Hox12 Development

Another collaborative diagram between myself and partner Jonathan Kane. The image relates to an explanation for the reason why theropod dinosaurs appear to have lost their two outermost fingers, but bird embryos form and then lose the inner- and outermost fingers. If birds evolved from dinosaurs, then one would expect that the three "fingers" present in modern birds would have evolved from the three fingers of theropod dinosaurs. However, this is not the case, and this seeming inconsistency has been a common argument of both creationists and BANDits for decades.

I drew the images, and Jonathan did the formatting and wrote the following description:

To understand the effects of a frameshift, it’s helpful to imagine an absent-minded postman who accidentally gives several people the mail that was meant for their neighbors. Just as this causes a person’s mailbox to contain mail that normally would have gone in their neighbor’s mailbox, a frameshift has caused the middle two toes of the two-toed earless skink embryo to develop using the genetic code that normally would have been used by the inner two. This is a documented case in living animals where a frameshift has caused the exact same difference that exists between the hands of birds and theropods, so it is clearly possible the same thing could have happened in birds also. And in fact, there is a way to measure whether it happened or not.

If you accidentally receive your neighbor’s mail, you don’t usually need to guess at whether you did. If your neighbor subscribes to a magazine that you don’t, and you see a copy of that magazine in your own mailbox, you can usually figure out what’s happened. What if there were a way to look for the same thing in the hands of bird embryos, and examine whether the genetic code we would normally expect to see used by an embryo’s inner three fingers has ended up in birds’ middle three? Just as receiving your neighbor’s magazine is a sure sign that his mail was delivered to you, perhaps one of the fingers of bird embryos develops using a combination of genes normally reserved for a different finger, which would be a sure sign that a frameshift took place.
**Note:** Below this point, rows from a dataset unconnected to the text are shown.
(** An iterator visits the next entry, or there is none. *)
Lemma iter_next_run t cs pre it rest m :
  shape t cs pre → iterating t cs it rest →
  match todo cs it rest with
  | [] => ∃ it', _dbus_hash_iter_next it t m = Ok (false, it') t m
  | (p, (k, v)) :: next => ∃ it' i l1 rest',
      _dbus_hash_iter_next it t m = Ok (true, it') t m ∧ iterating t cs it' rest' ∧ todo cs it' rest' = next
      ∧ it_entry it' = Some p ∧ it_bucket it' = Some (buckets t, i) ∧ it_next_bucket it' = S i ∧ cs !! i = Some (l1 ++ (p, (k, v)) :: rest')
  end.
Proof.
  intros Hsh Hit. pose proof (iter_advance_run t cs pre m (S (Z.to_nat (n_buckets t))) it rest Hsh Hit) as Hadv.
  specialize (Hadv ltac:(pose proof (sh_length _ _ _ Hsh); lia)).
  unfold _dbus_hash_iter_next. rewrite at_assert by apply Hit. rewrite at_gets, at_assert by (apply Z.leb_le, Hit).
  destruct (todo cs it rest) as [|[p [k v]] next].
  - destruct Hadv as [it' E]. exists it'. by rewrite (at_ok _ _ _ _ _ _ _ E).
  - destruct Hadv as (it' & rest' & E & Hit' & Hne & Htodo). destruct rest' as [|[q [kq vq]] rest']; [done|].
    unfold todo in Htodo. simpl in Htodo. injection Htodo as -> -> -> Htodo. destruct (ir_bucket _ _ _ _ Hit') as [?|(i & l1 & Hb & Hnb & Hi)]; [done|].
    destruct (array_bucket _ _ _ _ _ _ (sh_array _ _ _ Hsh) Hi) as (heads & first & _ & _ & Hch). apply chain_next in Hch as Hp.
    pose proof (ir_next _ _ _ _ Hit') as Hnx. simpl in Hnx.
    exists (Iter (it_table it') (it_bucket it') (Some p) (fst <$> head rest') (it_next_bucket it') (n_entries_on_init it')), i, l1, rest'.
    split.
    { rewrite (at_ok _ _ _ _ _ _ _ E). cbv beta iota. rewrite at_assert by (by rewrite Hb). rewrite Hnx. by rewrite (deref_run p _ _ _ _ Hp). }
    split_and!; try done. constructor; simpl; try apply Hit'; [done|]. right. exists i, (l1 ++ [(p, (k, v))]). by rewrite <-app_assoc.
Qed.

(** The iterator that removes its entry. *)
Lemma iter_remove_run t cs it rest i l1 p k v m :
  shape t cs ∅ → iterating t cs it rest → it_entry it = Some p → it_bucket it = Some (buckets t, i) → it_next_bucket it = S i →
  cs !! i = Some (l1 ++ (p, (k, v)) :: rest) →
  ∃ es ars, let t' := patch es ars (n_entries t - 1) (freed t k v ++ calls t) t in let cs' := <[i := l1 ++ rest]> cs in
    _dbus_hash_iter_remove_entry it t m = Ok (without_entry it) t' m ∧ shape t' cs' ∅ ∧ iterating t' cs' (without_entry it) rest
    ∧ todo cs' (without_entry it) rest = todo cs it rest.
Proof.
  intros Hsh Hit He Hb Hnb Hi. destruct (remove_entry_run t cs ∅ i l1 p k v rest m Hsh Hi) as (es & ars & E & Hs & _).
  exists es, ars. split_and!; [|exact Hs| |].
  - unfold _dbus_hash_iter_remove_entry. rewrite at_assert by apply Hit. rewrite Hb, He. by rewrite (at_ok _ _ _ _ _ _ _ E).
  - constructor; simpl; try apply Hit.
    + pose proof (ir_count _ _ _ _ Hit). lia.
    + rewrite length_insert. apply Hit.
    + right. exists i, l1. split; [done|]. split; [done|]. apply list_lookup_insert_eq. by eapply lookup_lt_Some.
  - unfold todo. simpl. rewrite Hnb. by rewrite drop_insert_lt by lia.
Qed.
(** What the check asks of the connections, SELinux and the configuration.
    [outgoing_size] is how much of what a connection was sent it has not taken yet;
    [bus_matchmaker_get_recipients] are the connections with a rule that accepts the message,
    but the addressed one.  [bus_activation_activate_service] (src/bus/activation.c) is the
    name of the error if the program for a name cannot be started; otherwise the message is
    kept there until the name has an owner. *)
Class RouterContext := {
  bus_selinux_allows_send : connection → option connection → DBusMessage → selinux_answer;
  bus_connection_is_active : connection → bool;
  dbus_connection_get_is_connected : connection → bool;
  bus_connection_get_name : connection → bytes;
  bus_connection_get_policy : connection → list BusPolicyRule;
  dbus_connection_get_outgoing_size : list sending → connection → Z;
  bus_matchmaker_get_recipients : connection → option connection → routed → list connection;
  bus_activation_activate_service : connection → routed → bytes → option bytes;
  max_outgoing_bytes : Z;
  bus_context_get_max_replies_per_connection : Z;
  expire_after : Z
}.

(** The value outside of the tests. *)
Definition _dbus_get_oom_wait : Z := 500.

Definition is_some {A} (o : option A) : bool := match o with Some _ => true | None => false end.

(** ** Errors: [reported] says whether there is a [DBusError] to be set *)

Definition set_dispatch_error (reported : bool) (e : dispatch_error) : RM unit := λ r m,
  if reported then let '(ok, m') := alloc m in Ok tt (with_r_error (Some (if ok : bool then e else NoMemory)) r) m'
  else Ok tt r m.
Lemma execute_run r0 rem add out err r m :
  tidy r0 → changes_ok r0 rem add → tx r0 rem add out err r →
  ∃ r', bus_transaction_execute_and_free r m = Ok tt r' m ∧ committed r0 rem add out err r'.
Proof.
  intros Ht [Hrem Hadd] (en & iv & -> & Hen). fold (left_items r0 rem).
  assert (match add with Some (p, _) => [p] | None => [] end ++ left_items r0 rem ≠ [] → en = true) as Hen'.
  { destruct add as [[p q]|]; [by intros _; apply Hen; left|]. intros Hne. apply Hen. right. apply Ht. intros E. apply Hne. simpl. unfold left_items.
    rewrite E. by destruct rem. }
  unfold bus_transaction_execute_and_free. rewrite at_gets, !at_modify. unfold free_cancel_hooks. rewrite at_gets. cbn [reply_hooks with_to_send with_sent].
  set (cancel := match add with Some (p, _) => [CancelPendingReplyData p] | None => [] end).
  assert (∀ l rr, free_hooks_loop (cancel ++ l) rr m = free_hooks_loop l rr m) as Hskip by (intros l rr; subst cancel; by destruct add as [[p q]|]).
  destruct rem as [x|].
  - assert (x ∉ match add with Some (p, _) => [p] | None => [] end ++ left_items r0 (Some x)) as Hx.
    { rewrite elem_of_app. intros [Hx|Hx]; [|apply left_in in Hx as [_ ?]; done]. destruct add as [[p q]|]; [|by apply elem_of_nil in Hx].
      apply list_elem_of_singleton in Hx as <-. apply (Hadd x q eq_refl). apply elem_of_dom. by apply tidy_pool, Hrem. }
    assert (∃ q, (match add with Some (p, q) => <[p := q]> (pending_pool r0) | None => pending_pool r0 end) !! x = Some q) as [qx Hqx].
    { destruct (tidy_pool r0 x Ht (Hrem x eq_refl)) as [qx Hqx]. exists qx. destruct add as [[p q]|]; [|done]. rewrite lookup_insert_ne; [done|].
      intros ->. apply Hx. rewrite elem_of_app. left. by apply list_elem_of_singleton. }
    erewrite at_ok; [|rewrite Hskip; cbn [free_hooks_loop cancel_hook_free check_pending_reply_data_free]; erewrite at_ok; [reflexivity|];
      erewrite at_ok; [|unfold bus_expire_list_contains_item; rewrite at_gets; reflexivity]; cbn [items with_sent with_to_send];
      rewrite bool_decide_false by exact Hx; rewrite at_assert by done; apply (free_run x qx); exact Hqx].
    eexists. split; [reflexivity|]. exists en, iv. done.
  - erewrite at_ok; [|rewrite Hskip; reflexivity]. eexists. split; [reflexivity|]. exists en, iv. done.
Qed.

Lemma route_changes_ok O r0 c m rem add out err : route_result O r0 c m rem add out err → changes_ok r0 rem add.
Proof.
  assert (∀ a add, recorded r0 c a m add → ∀ p q, add = Some (p, q) → p ∉ dom (pending_pool r0)) as Hrec.
  { intros a add' Hr p q ->. unfold recorded in Hr. destruct (wants_reply m); [|done]. destruct Hr as (p' & Hp & [= -> _]). done. }
  intros Hr. split.
  - intros p ->. inversion Hr; subst; try by eapply answered_in. naive_solver eauto using answered_in.
  - intros p q ->. inversion Hr; subst; by eapply Hrec.
Qed.

(** The error of the bus, if the policy of the connection lets it through. *)
Definition from_bus (r : router) (c : connection) (serial : Z) (name : bytes) (x : sending) : list sending :=
  if rules_allow (registry r) None (Some c) (Some c) (negb (serial =? 0)) (routed_msg (bus_error c serial name))
     && negb (queue_full (sent r) (Some c)) && dbus_connection_get_is_connected (recipient_of x)
  then [x] else [].

Lemma from_bus_cases r c serial name x : from_bus r c serial name x = [] ∨ from_bus r c serial name x = [x].
Proof. unfold from_bus. case_if; auto. Qed.

Lemma driver_check_run r c serial name mm :
  consistent (registry r) →
  bus_context_check_security_policy false None (Some c) (Some c) (bus_error c serial name) r mm
  = Ok (rules_allow (registry r) None (Some c) (Some c) (negb (serial =? 0)) (routed_msg (bus_error c serial name))
        && negb (queue_full (sent r) (Some c))) r mm.
Proof.
  intros Hb. unfold bus_context_check_security_policy. cbv zeta. rewrite at_assert.
  2: { simpl. by destruct (bus_connection_is_active c). }
  rewrite at_assert by done. change (check_sender false None (Some c) (Some c) (routed_msg (bus_error c serial name)))
    with (mret (inr (bool_decide (Some c = Some c) && negb (serial =? 0))) : RM (bool + bool)). rewrite bool_decide_true by done. cbn [andb].
  change (message_type (routed_msg (bus_error c serial name))) with DBUS_MESSAGE_TYPE_ERROR.
  change (negb (_ && (DBUS_MESSAGE_TYPE_ERROR <=? DBUS_MESSAGE_TYPE_SIGNAL))) with false. cbv iota. rewrite (at_ok _ (inr (negb (serial =? 0))) r mm) by done. rewrite check_message_run by done. destruct (rules_allow _ _ _ _ _ _); [|done]. by destruct (queue_full _ _).
Qed.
This is exactly what’s the case. In all animals that have five fingers as adults, the genes Hox13 and Hox12 are both expressed in the development of the outer four fingers, while the innermost finger (the finger which is the thumb on a human) develops using only Hox13 and not Hox12. If you imagine these five fingers as five neighbors, developing with Hox13 and without Hox12 is the equivalent of a magazine that’s delivered only to the innermost finger and none of the others. On bird embryos, the innermost finger does not develop into anything—only the middle three do—so ordinarily one would expect both Hox13 and Hox12 to be expressed in all three of the embryonic fingers which eventually fuse into birds’ hands. However, what we find instead is that the second-innermost finger of bird embryos develops with Hox13 but without Hox12. To put it another way, the magazine normally received by only the embryo’s innermost finger has been delivered to its second-innermost finger. Even if it weren’t for the fossil evidence suggesting the ancestors of birds lost their outer two fingers, this evidence from Hox genes would be enough to show that the three fingers of birds were originally the inner three, but their genetic mail has been delivered to the middle three embryonic fingers instead.

Diagram referenced from: Vargas, Alexander O. and John F. Fallon. “The Digits of the Wings of Birds Are 1, 2, and 3. A Review.” Journal of Experimental Zoology 304B (2005): 206–219.